*ACTIVITY:* Only the opening lines of the listing, through the one with "(** ** Exceptions and outcomes *)", are to be retyped, each exactly as it stands.

*EXERCISE DATA:*
(** * JsonDatabase: the REST client of [dbaccess_rest.py]

    A shallow embedding of the [JsonDatabase] class.  The remote document
    store is an explicit component of the state: every HTTP call is a step
    of a request handler, and every request sent is recorded, so that
    statements about which requests are issued, and in which order, are
    statements about a list.

    Part I holds the definitions: JSON values and the Python operations
    on them, the transport, the client, and what the statements need (the
    shape of a query page, a scripted remote, a reference store).
    Part II holds the lemmas and the properties of the client. *)

From Stdlib Require Import ZArith List String Ascii Bool Lia DecimalString.
Import ListNotations.

Open Scope string_scope.
Open Scope Z_scope.

(** ** JSON values, as Python sees them after [json.loads]

    Objects keep their insertion order (Python dicts do); numbers are the
    integers the protocol exchanges (counts, offsets, coordinates). *)

#[warnings="-register-all"]
Inductive json : Type :=
| JNull
| JBool (b : bool)
| JNum (n : Z)
| JStr (s : string)
| JArr (xs : list json)
| JObj (kvs : list (string * json)).

(** ** Exceptions and outcomes *)

Inductive py_error : Type :=
| TypeError | AttributeError | IndexError | KeyError | JSONDecodeError.

Inductive exn : Type :=
| DatabaseUnableToCreate (message : string)
| DatabaseUnableToExtractData (message : string)
| DatabaseUnableToAccess (message : string)
| DatabaseUnableToDelete (message : string)
| DatabaseUnableToAddItem (message : string)
| DatabaseCollectionExists (message : string)
| DatabaseTooManyMetadataDocs (message : string)
| DatabaseMetadataAlreadyExists (message : string)
| PyError (e : py_error).

(** [OutOfFuel] is not a Python outcome: it marks a [while] loop that is
    still running when the step budget of the model is spent. *)
Inductive outcome (A : Type) : Type :=
| Ok (a : A)
| Raise (e : exn)
| OutOfFuel.

Arguments Ok {A} a.
Arguments Raise {A} e.
Arguments OutOfFuel {A}.

Definition obind {A B : Type} (o : outcome A) (k : A -> outcome B) : outcome B :=
  match o with
  | Ok a => k a
  | Raise e => Raise e
  | OutOfFuel => OutOfFuel
  end.

(** ** The Python operations the client applies to parsed JSON *)

Module Py.

(** [str(n)] for an integer. *)
Definition str (n : Z) : string := NilZero.string_of_int (Z.to_int n).

Fixpoint assoc (k : string) (kvs : list (string * json)) : option json :=
  match kvs with
  | [] => None
  | (k', v) :: rest => if String.eqb k k' then Some v else assoc k rest
  end.

(** [d.get(k)]: [None] for a missing key, [AttributeError] when [d] is
    not a dict. *)
Definition get (d : json) (k : string) : outcome json :=
  match d with
  | JObj kvs => match assoc k kvs with Some v => Ok v | None => Ok JNull end
  | _ => Raise (PyError AttributeError)
  end.

(** The integer a value stands for in [offset += count], [count > 1]:
    [bool] is a subclass of [int]; anything else is a [TypeError]. *)
Definition int (j : json) : outcome Z :=
  match j with
  | JNum n => Ok n
  | JBool true => Ok 1
  | JBool false => Ok 0
  | _ => Raise (PyError TypeError)
  end.

(** Truth value, as tested by [if x:] and [while x:]. *)
Definition truthy (j : json) : bool :=
  match j with
  | JNull => false
  | JBool b => b
  | JNum n => negb (n =? 0)
  | JStr s => negb (String.eqb s "")
  | JArr xs => match xs with [] => false | _ => true end
  | JObj kvs => match kvs with [] => false | _ => true end
  end.

Fixpoint chars (s : string) : list json :=
  match s with
  | EmptyString => []
  | String c rest => JStr (String c EmptyString) :: chars rest
  end.

(** The elements [for it in x] runs over. *)
Definition iter (x : json) : outcome (list json) :=
  match x with
  | JArr xs => Ok xs
  | JObj kvs => Ok (map (fun kv => JStr (fst kv)) kvs)
  | JStr s => Ok (chars s)
  | _ => Raise (PyError TypeError)
  end.

Fixpoint for_each (f : json -> outcome json) (xs : list json) : outcome (list json) :=
  match xs with
  | [] => Ok []
  | x :: rest =>
      obind (f x) (fun y => obind (for_each f rest) (fun ys => Ok (y :: ys)))
  end.

(** [[f(it) for it in x]] *)
Definition comprehension (f : json -> outcome json) (x : json) : outcome (list json) :=
  obind (iter x) (for_each f).

(** [x[0]] *)
Definition item0 (x : json) : outcome json :=
  match x with
  | JArr [] => Raise (PyError IndexError)
  | JArr (y :: _) => Ok y
  | JStr EmptyString => Raise (PyError IndexError)
  | JStr (String c _) => Ok (JStr (String c EmptyString))
  | JObj _ => Raise (PyError KeyError)
  | _ => Raise (PyError TypeError)
  end.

*SOLUTION TO THIS EXERCISE:*
(** * JsonDatabase: the REST client of [dbaccess_rest.py]

    A shallow embedding of the [JsonDatabase] class.  The remote document
    store is an explicit component of the state: every HTTP call is a step
    of a request handler, and every request sent is recorded, so that
    statements about which requests are issued, and in which order, are
    statements about a list.

    Part I holds the definitions: JSON values and the Python operations
    on them, the transport, the client, and what the statements need (the
    shape of a query page, a scripted remote, a reference store).
    Part II holds the lemmas and the properties of the client. *)

From Stdlib Require Import ZArith List String Ascii Bool Lia DecimalString.
Import ListNotations.

Open Scope string_scope.
Open Scope Z_scope.

(** ** JSON values, as Python sees them after [json.loads]

    Objects keep their insertion order (Python dicts do); numbers are the
    integers the protocol exchanges (counts, offsets, coordinates). *)

#[warnings="-register-all"]
Inductive json : Type :=
| JNull
| JBool (b : bool)
| JNum (n : Z)
| JStr (s : string)
| JArr (xs : list json)
| JObj (kvs : list (string * json)).

(** ** Exceptions and outcomes *)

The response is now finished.